Litigation support refers to the services, technology, and records management work that help legal teams prepare for depositions, hearings, arbitrations, trials, and post-proceeding reviews. It is not legal advice. It does not replace attorney judgment. It supports the work that happens around the case record, including testimony, exhibits, transcripts, video, remote proceedings, document handling, and trial presentation, all streamlined by litigation support software.
For attorneys, paralegals, legal administrators, and corporate legal teams, litigation support can reduce avoidable delays and record problems. A court date, deposition schedule, or trial deadline can turn small logistical issues into larger workflow problems. The right support structure helps the team manage testimony, documents, technology, and deliverables with fewer surprises, facilitated by support specialists.
What Litigation Support Means
Litigation support is a broad category. It covers the non-legal services that help a law firm create, organize, preserve, and present information during litigation. Some support begins before a deposition is noticed. Other support becomes more important as the case moves toward trial or arbitration, particularly with the involvement of litigation support professionals.
A litigation support company may provide court reporting, remote deposition support, legal videography, legal transcription, exhibit handling, trial support, interpreter services, transcript summaries, and legal copying and scanning.
The purpose is practical.

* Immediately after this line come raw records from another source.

(** * preprocessing.py: vocabulary, sequence codec and embedding store

    A shallow embedding of [src/preprocessing/preprocessing.py]:
    the [Tokenizer] class (vocabulary building, text/sequence codec,
    weight-matrix construction) and the [WordEmbedding] class (embedding
    file loader and lookup).

    Conventions.
    - Python [int] is [Z]; a Python [dict] (insertion ordered since 3.7)
      and an [OrderedDict] are association lists without duplicate keys,
      kept in insertion order, because [create_weight_matrix] iterates
      [vocab.items()] and [fit] re-sorts [words_count].
    - Methods that mutate [self] return the new object; methods that can
      raise return a [result].  [load] returns the object together with
      the outcome, since the fields it has already assigned stay assigned
      when a later statement raises.
    - What the file only imports is a parameter: the spaCy pipeline and
      [str.lower] ([Pipeline]), the builtins [str.split] and [float] and
      numpy's sampling ([Numpy]).  Concrete instances for plain ASCII
      input are given at the end of the definitions. *)

From Stdlib Require Import String Ascii ZArith QArith Lia Bool Permutation List.
From Stdlib Require Import Sorted.
Import ListNotations.
Local Open Scope string_scope.
Local Open Scope Z_scope.
Local Open Scope list_scope.

(** ** Exceptions and results *)

Inductive exn : Type :=
| ValueError | TypeError | RuntimeError | KeyError
| IndexError | AttributeError | OSError.

Inductive result (A : Type) : Type :=
| Ok (a : A)
| Raise (e : exn).
Arguments Ok {A} a.
Arguments Raise {A} e.

Definition bind {A B : Type} (r : result A) (k : A -> result B) : result B :=
  match r with
  | Ok a => k a
  | Raise e => Raise e
  end.

Notation "x <- r ;; k" := (bind r (fun x => k))
  (at level 61, r at next level, right associativity).

Definition raised {A : Type} (r : result A) : Prop :=
  match r with Ok _ => False | Raise _ => True end.

(** ** Python dictionaries *)

Module Dict.
Section Defs.
Context {K V : Type} (eqb : K -> K -> bool).

(** [d[k]] / [k in d] *)
Fixpoint get (d : list (K * V)) (k : K) : option V :=
  match d with
  | [] => None
  | (k', v) :: d' => if eqb k' k then Some v else get d' k
  end.

Definition mem (d : list (K * V)) (k : K) : bool :=
  match get d k with Some _ => true | None => false end.

(** [d[k] = v]: an existing key keeps its position, a new one goes last. *)
Fixpoint set (d : list (K * V)) (k : K) (v : V) : list (K * V) :=
  match d with
  | [] => [(k, v)]
  | (k', v') :: d' =>
      if eqb k' k then (k', v) :: d' else (k', v') :: set d' k v
  end.
End Defs.
End Dict.

Abbreviation sget := (Dict.get String.eqb).
Abbreviation smem := (Dict.mem String.eqb).
Abbreviation sset := (Dict.set String.eqb).
Abbreviation zget := (Dict.get Z.eqb).
Abbreviation zmem := (Dict.mem Z.eqb).
Abbreviation zset := (Dict.set Z.eqb).

(** ** External collaborators *)

(** The spaCy [Language] object, seen through the only thing the code uses:
  calling it on a text yields a document whose tokens expose [.text];
  [lower] is [str.lower]. *)
Class Pipeline : Type := {
nlp : string -> list string;
lower : string -> string
}.

(** The builtins and numpy operations used by [WordEmbedding].
  [F] is the array element type (float64).  [py_float s] is [float(s)],
  [None] standing for its [ValueError]; [split] is [str.split()];
  [uniform g k] is the [k]-th sample drawn from generator [g] by
  [Generator.uniform(-0.5, 0.5, ...)]; [uninit] is what [np.empty]
  leaves in a cell that nobody wrote. *)
Class Numpy : Type := {
F : Type;
zero : F;
py_float : string -> option F;
split : string -> list string;
uniform : nat -> nat -> F;
uninit : F
}.

(** ** numpy arrays *)

Module Np.
Section Defs.
Context {NP : Numpy}.

(** A two-dimensional array of shape [(length rows, ncols)]. *)
Record ndarray : Type := mk { ncols : nat; rows : list (list F) }.

Definition nrows (m : ndarray) : Z := Z.of_nat (length (rows m)).

(** [np.zeros(d)] and [np.zeros((n, d))] *)
Definition zeros1 (d : Z) : list F := repeat zero (Z.to_nat d).
Definition zeros (n d : Z) : ndarray :=
  mk (Z.to_nat d) (repeat (zeros1 d) (Z.to_nat n)).

(** [np.empty(shape=(n, d))] *)
Definition empty (n d : Z) : ndarray :=
  mk (Z.to_nat d) (repeat (repeat uninit (Z.to_nat d)) (Z.to_nat n)).

(** [g.uniform(-0.5, 0.5, d)] and [g.uniform(-0.5, 0.5, size=(n, d))]:
    samples are consumed in row-major order. *)
Definition uniform1_from (g : nat) (start : nat) (d : nat) : list F :=
  map (fun j => uniform g (start + j)%nat) (seq 0 d).
Definition uniform1 (g : nat) (d : Z) : list F :=
  uniform1_from g 0 (Z.to_nat d).
Definition uniform2 (g : nat) (n d : Z) : ndarray :=
  mk (Z.to_nat d)
     (map (fun i => uniform1_from g (i * Z.to_nat d)%nat (Z.to_nat d))
          (seq 0 (Z.to_nat n))).

(** Position addressed by index [i] in an axis of length [n]; negative
    indices count from the end. *)
Definition norm_index (n i : Z) : option nat :=
  if (0 <=? i) && (i <? n) then Some (Z.to_nat i)
  else if (- n <=? i) && (i <? 0) then Some (Z.to_nat (i + n))
  else None.

Fixpoint replace_nth {A : Type} (l : list A) (k : nat) (x : A) : list A :=
  match l, k with
  | [], _ => []
  | _ :: l', O => x :: l'
  | y :: l', S k' => y :: replace_nth l' k' x
  end.

(** [m[i]] *)
Definition getitem (m : ndarray) (i : Z) : result (list F) :=
  match norm_index (nrows m) i with
  | None => Raise IndexError
  | Some k =>
      match nth_error (rows m) k with
      | Some r => Ok r
      | None => Raise IndexError
      end
  end.

(** [m[i] = v]: [v] must have the row's length, or length one, in which
    case its single element is broadcast over the row. *)
Definition setitem (m : ndarray) (i : Z) (v : list F) : result ndarray :=
  match norm_index (nrows m) i with
  | None => Raise IndexError
  | Some k =>
      if (length v =? ncols m)%nat then
        Ok (mk (ncols m) (replace_nth (rows m) k v))
      else
        match v with
        | [x] => Ok (mk (ncols m) (replace_nth (rows m) k (repeat x (ncols m))))
        | _ => Raise ValueError
        end
  end.

(** [np.array([float(val) for val in fields])] *)
Fixpoint floats (fields : list string) : result (list F) :=
  match fields with
  | [] => Ok []
  | s :: fields' =>
      match py_float s with
      | None => Raise ValueError
      | Some x => xs <- floats fields' ;; Ok (x :: xs)
      end
  end.
End Defs.
End Np.

(** ** class WordEmbedding *)

Module WordEmbedding.

Inductive oov_init_t : Type := rand | zero_init.

(** What [self.random_state] can hold after [__init__]: the module
    [numpy.random] itself, or a [numpy.random.RandomState] object
    (identified by the seed or state it was made from). *)
Inductive random_state_t : Type :=
| np_random
| RandomState (state : Z).

(** The [random_state] argument of [__init__]. *)
Inductive random_state_arg : Type :=
| arg_None
| arg_int (seed : Z)
| arg_RandomState (state : Z)
| arg_other.

(** A text file as [open] and line iteration see it. *)
Inductive file : Type :=
| Unreadable
| Lines (ls : list string).

Section Defs.
Context {NP : Numpy}.

Record t : Type := mk {
  embedding : option Np.ndarray;
  vocab : option (list (string * Z));
  reverse_vocab : option (list (Z * string));
  oov_init : oov_init_t;
  random_state : random_state_t;
  dimensions : Z
}.

(** [WordEmbedding(dimensions, oov_init, random_state)] *)
Definition init (dims : Z) (oov : string) (rs : random_state_arg) : result t :=
  oi <- (if String.eqb oov "zero" then Ok zero_init
         else if String.eqb oov "rand" then Ok rand
         else Raise ValueError) ;;
  st <- match rs with
        | arg_int seed => Ok (RandomState seed)
        | arg_RandomState s => Ok (RandomState s)
        | arg_None => Ok np_random
        | arg_other => Raise ValueError
        end ;;
  if (50 <=? dims) && (dims <? 301)
  then Ok (mk None None None oi st dims)
  else Raise ValueError.

(** [__count_lines] *)
Definition count_lines (f : file) : result Z :=
  match f with
  | Unreadable => Raise OSError
  | Lines ls => Ok (Z.of_nat (length ls))
  end.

Litigation support helps the legal team keep the record accurate, locate needed materials, manage witness testimony, and prepare exhibits in a format that can be used later.
What Litigation Support Services Include
Litigation support services vary by case, but most fall into several core categories:
Court reporting for depositions, hearings, arbitration, and trial testimony
Legal videography for recorded testimony, impeachment clips, witness preservation, and remote proceedings
Legal transcription for recorded statements, hearings, meetings, interviews, and other legal audio or video
Remote deposition support for platform setup, witness access, exhibit display, and technical coordination
Realtime court reporting for live text access during testimony
Trial presentation services for exhibit display, video clips, demonstratives, and courtroom technology are enhanced by the expertise of litigation support analysts.
Interpreter services for depositions, hearings, mediations, and trial settings
Copying, scanning, and document handling for productions, exhibit sets, and trial preparation
Transcript summaries and transcript management for faster review of testimony
These services support different phases of litigation. A deposition may require a court reporter, a videographer, an interpreter, a real-time feed, a rough draft, and a certified final transcript. A trial may require exhibit databases, synchronized video clips, courtroom display, and daily transcript access. High-volume matters may require document scanning, naming protocols, secure delivery, and consistent file organization.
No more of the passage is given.